WHAT IS EXPECTED: State how many lines in the entries below hold the string "Stdlib", and give nothing besides that number.

[Records from a collection]
· · · ·
(** * AiWhatsAppBot: a shallow embedding of the sales bot and its store

    The development follows the repository file by file:
    - [JsString], [JsValues], [Double]: the JavaScript strings, values and
      numbers the code computes with;
    - [Effects]: a computation that returns or throws over a world;
    - [Ai]: ai.js, the responder, over a world that holds the catalog
      cache, products.json and the model server;
    - [Pg]: the three tables of the migration with their constraints, and
      the queries the code builds;
    - [Database]: database.js; [OrdersRoute]: routes/orders.js;
      [Whatsapp]: [formatPhoneNumber] of whatsapp.js.

    Conventions. A string is a byte string: the ASCII range is modelled
    exactly, a byte above 127 has no case, is no digit and no space. What
    a call reads from outside, the clock and the key the store generates,
    is an argument ([Pg.Env]). An [await] is a sequential step. *)

From Stdlib Require Import ZArith QArith Reals Lra Psatz Ascii String List Bool Lia.
From Stdlib Require PrimFloat FloatOps Uint63.
From stdpp Require Import base list strings sorting pretty.

Local Open Scope string_scope.

(** ** JavaScript string primitives *)

Module JsString.

(** [/\d/]: the ten ASCII digits. *)
Definition isDigit (c : ascii) : bool :=
  let n := nat_of_ascii c in (48 <=? n)%nat && (n <=? 57)%nat.

Definition isUpper (c : ascii) : bool :=
  let n := nat_of_ascii c in (65 <=? n)%nat && (n <=? 90)%nat.

Definition lowerChar (c : ascii) : ascii :=
  if isUpper c then ascii_of_nat (nat_of_ascii c + 32) else c.

(** [s.toLowerCase()] on ASCII text: the letters A to Z are folded, as
    JavaScript folds them; JavaScript also folds letters outside ASCII,
    which this leaves alone. *)
Fixpoint toLowerCase (s : string) : string :=
  match s with
  | EmptyString => EmptyString
  | String c r => String (lowerChar c) (toLowerCase r)
  end.

(** [s.startsWith(t)] *)
Fixpoint startsWith (s t : string) {struct t} : bool :=
  match t, s with
  | EmptyString, _ => true
  | String _ _, EmptyString => false
  | String b t', String a s' => if Ascii.eqb a b then startsWith s' t' else false
  end.

(** [s.includes(t)]: [t] occurs at some offset of [s]. *)
Fixpoint includes (s t : string) : bool :=
  if startsWith s t then true
  else match s with
       | EmptyString => false
       | String _ r => includes r t
       end.

(** [s.replace(/\D/g, '')]: every character that is not a digit goes. *)
Fixpoint stripNonDigits (s : string) : string :=
  match s with
  | EmptyString => EmptyString
  | String c r => if isDigit c then String c (stripNonDigits r) else stripNonDigits r
  end.

End JsString.

(** ** Effects: state threaded through calls that may throw *)

Module Effects.

Inductive outcome (E A : Type) : Type :=
| Returned (a : A)
| Thrown (e : E).
Arguments Returned {E A} a.
Arguments Thrown {E A} e.

(** A computation over a world [W] that returns or throws, and leaves a
    world behind either way (a write made before a throw stays made). *)
Definition M (W E A : Type) : Type := W -> outcome E A * W.

Definition ret {W E A} (a : A) : M W E A := fun w => (Returned a, w).

Definition throw {W E A} (e : E) : M W E A := fun w => (Thrown e, w).

Definition bind {W E A B} (c : M W E A) (k : A -> M W E B) : M W E B :=
  fun w => match c w with
           | (Returned a, w') => k a w'
           | (Thrown e, w') => (Thrown e, w')
           end.

(** [try { c } catch (e) { h e }] *)
Definition tryCatch {W E A} (c : M W E A) (h : E -> M W E A) : M W E A :=
  fun w => match c w with
           | (Returned a, w') => (Returned a, w')
           | (Thrown e, w') => h e w'
           end.

Definition gets {W E A} (f : W -> A) : M W E A := fun w => (Returned (f w), w).

Definition modify {W E} (f : W -> W) : M W E unit := fun w => (Returned tt, f w).

Module Notations.
Notation "x <- c ;; k" := (bind c (fun x => k))
  (at level 100, c at next level, right associativity).
Notation "c ;;; k" := (bind c (fun _ => k))
  (at level 100, right associativity).
End Notations.

End Effects.

(** ** ai.js: the responder *)

Module Ai.
Import JsString Effects Effects.Notations.

(** One entry of products.json. An absent optional property is [None];
    [p_price] is the number as a template literal prints it. *)
Record Product := mkProduct {
  p_id : string;
  p_name : string;
  p_price : string;
  p_description : string;
  p_sizes : option (list string);
  p_colors : option (list string);
  p_category : option string;
  p_keywords : option (list string)
}.

Record JsError := mkError { e_name : string; e_message : string }.

Definition TypeError (m : string) : JsError := mkError "TypeError" m.
Definition Error (m : string) : JsError := mkError "Error" m.

(** What reading and parsing products.json gives in the current world. *)
Inductive CatalogFile :=
| ReadFails (e : JsError)
| ParseFails (e : JsError)
| ParsedNull
| Parsed (products : option (list Product)).

Record OllamaMessage := mkOllamaMessage { om_role : string; om_content : option string }.

Record OllamaRequest := mkOllamaRequest {
  rq_url : string;
  rq_model : string;
  rq_messages : list OllamaMessage
}.

Inductive OllamaOutcome :=
| FetchFails (e : JsError)
| NotOk (status : N) (statusText : string)
| BodyFails (e : JsError)
| Content (c : string).

Record World := mkWorld {
  productsData : option (list Product);
  products_json : CatalogFile;
  OLLAMA_URL : option string;
  OLLAMA_MODEL : option string;
  ollama : OllamaRequest -> OllamaOutcome;
  fetched : list OllamaRequest
}.

Definition Js (A : Type) : Type := M World JsError A.

Definition setProductsData (ps : option (list Product)) (w : World) : World :=
  mkWorld ps (products_json w) (OLLAMA_URL w) (OLLAMA_MODEL w) (ollama w) (fetched w).

Definition logFetch (rq : OllamaRequest) (w : World) : World :=
  mkWorld (productsData w) (products_json w) (OLLAMA_URL w) (OLLAMA_MODEL w)
    (ollama w) (fetched w ++ [rq]).

Definition loadProducts : Js (option (list Product)) :=
  cached <- gets productsData;;
  match cached with
  | Some ps => ret (Some ps)
  | None =>
      file <- gets products_json;;
      match file with
      | ReadFails e => throw e
      | ParseFails e => throw e
      | ParsedNull => throw (TypeError "Cannot read properties of null (reading 'products')")
      | Parsed ps => modify (setProductsData ps);;; ret ps
      end
  end.

Definition dq : string := String (ascii_of_nat 34) EmptyString.
Definition nl : string := String (ascii_of_nat 10) EmptyString.

Definition promptHeader : string :=
"You are a HIGH-CONVERTING WhatsApp Sales Assistant for a local retail shop.

You are not a chatbot.
You behave like a real local shopkeeper chatting on WhatsApp.

🎯 MAIN GOAL:
Smoothly convert conversations into confirmed orders.
Always guide toward purchase confidently but naturally.

🗣 LANGUAGE RULES:
- Detect customer language automatically.
- If customer uses Hindi → reply ONLY in pure Hindi (Devanagari).
- If customer uses Gujarati → reply ONLY in pure Gujarati script.
- If customer uses English → reply in English.
- NEVER mix English inside Hindi or Gujarati replies.
- Never use Hinglish or Roman script.

💬 MESSAGE STYLE:
- Maximum 1–2 short sentences.
- WhatsApp tone.
- Friendly, confident, human.
- At most ONE emoji.
- No long explanations.

🛒 SALES FLOW:
1. Understand need.
2. Recommend ONE best product confidently.
3. Mention key benefit (comfort, style, daily use, value).
4. Reduce hesitation naturally.
5. End with a small guiding question.

Never end message without a question unless confirming order.

🔥 CONVERSION BEHAVIOR:
- Assume customer is ready to buy.
- Speak confidently.
- Avoid too many options.
- Create small micro-commitments (size? color? confirm?).

📦 PRODUCT RULES:
- Use ONLY products listed below.
- NEVER invent products, prices, or offers.
- If unsure say:
  Hindi: " +:+ dq +:+ "विवरण की पुष्टि हमारी टीम करेगी।" +:+ dq +:+ "
  Gujarati: " +:+ dq +:+ "વિગતો અમારી ટીમ પુષ્ટિ કરશે।" +:+ dq +:+ "

🧾 BUYING SIGNAL:
If customer says:
haan / yes / ok / levu che / confirm / book

Immediately move to booking.

For Hindi use:
" +:+ dq +:+ "आपका ऑर्डर तैयार कर रहा हूँ, कृपया नाम और शहर बताइए।" +:+ dq +:+ "

For Gujarati use:
" +:+ dq +:+ "તમારો ઓર્ડર તૈયાર કરી રહ્યો છું, કૃપા કરીને નામ અને શહેર જણાવો।" +:+ dq +:+ "

👨‍💼 HUMAN REQUEST:
If user asks for human/agent:
Reply:
Hindi: " +:+ dq +:+ "हमारी टीम शीघ्र आपसे संपर्क करेगी।" +:+ dq +:+ "
Gujarati: " +:+ dq +:+ "અમારી ટીમ જલ્દી સંપર્ક કરશે।" +:+ dq +:+ "
Then stop selling.

=====================
AVAILABLE PRODUCTS
=====================

".

Definition promptFooter : string :=
"

Remember:
Be natural.
Be short.
Be confident.
Always move toward confirmed order.".

Definition productLine (p : Product) : string :=
  let details := p_name p +:+ " - $" +:+ p_price p in
  let details := match p_sizes p with
                 | Some l => details +:+ " (Sizes: " +:+ String.concat ", " l +:+ ")"
                 | None => details
                 end in
  let details := match p_colors p with
                 | Some l => details +:+ " (Colors: " +:+ String.concat ", " l +:+ ")"
                 | None => details
                 end in
  "- " +:+ details +:+ ": " +:+ p_description p.

Definition createSystemPrompt (products : list Product) : string :=
  let productList := String.concat nl (map productLine products) in
  promptHeader +:+ productList +:+ promptFooter.

(** A stored turn as the responder reads it: [msg.message || msg.content]. *)
Record HistoryItem := mkHistoryItem {
  h_role : string;
  h_message : string;
  h_content : option string
}.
· · · ·
REPLY: 2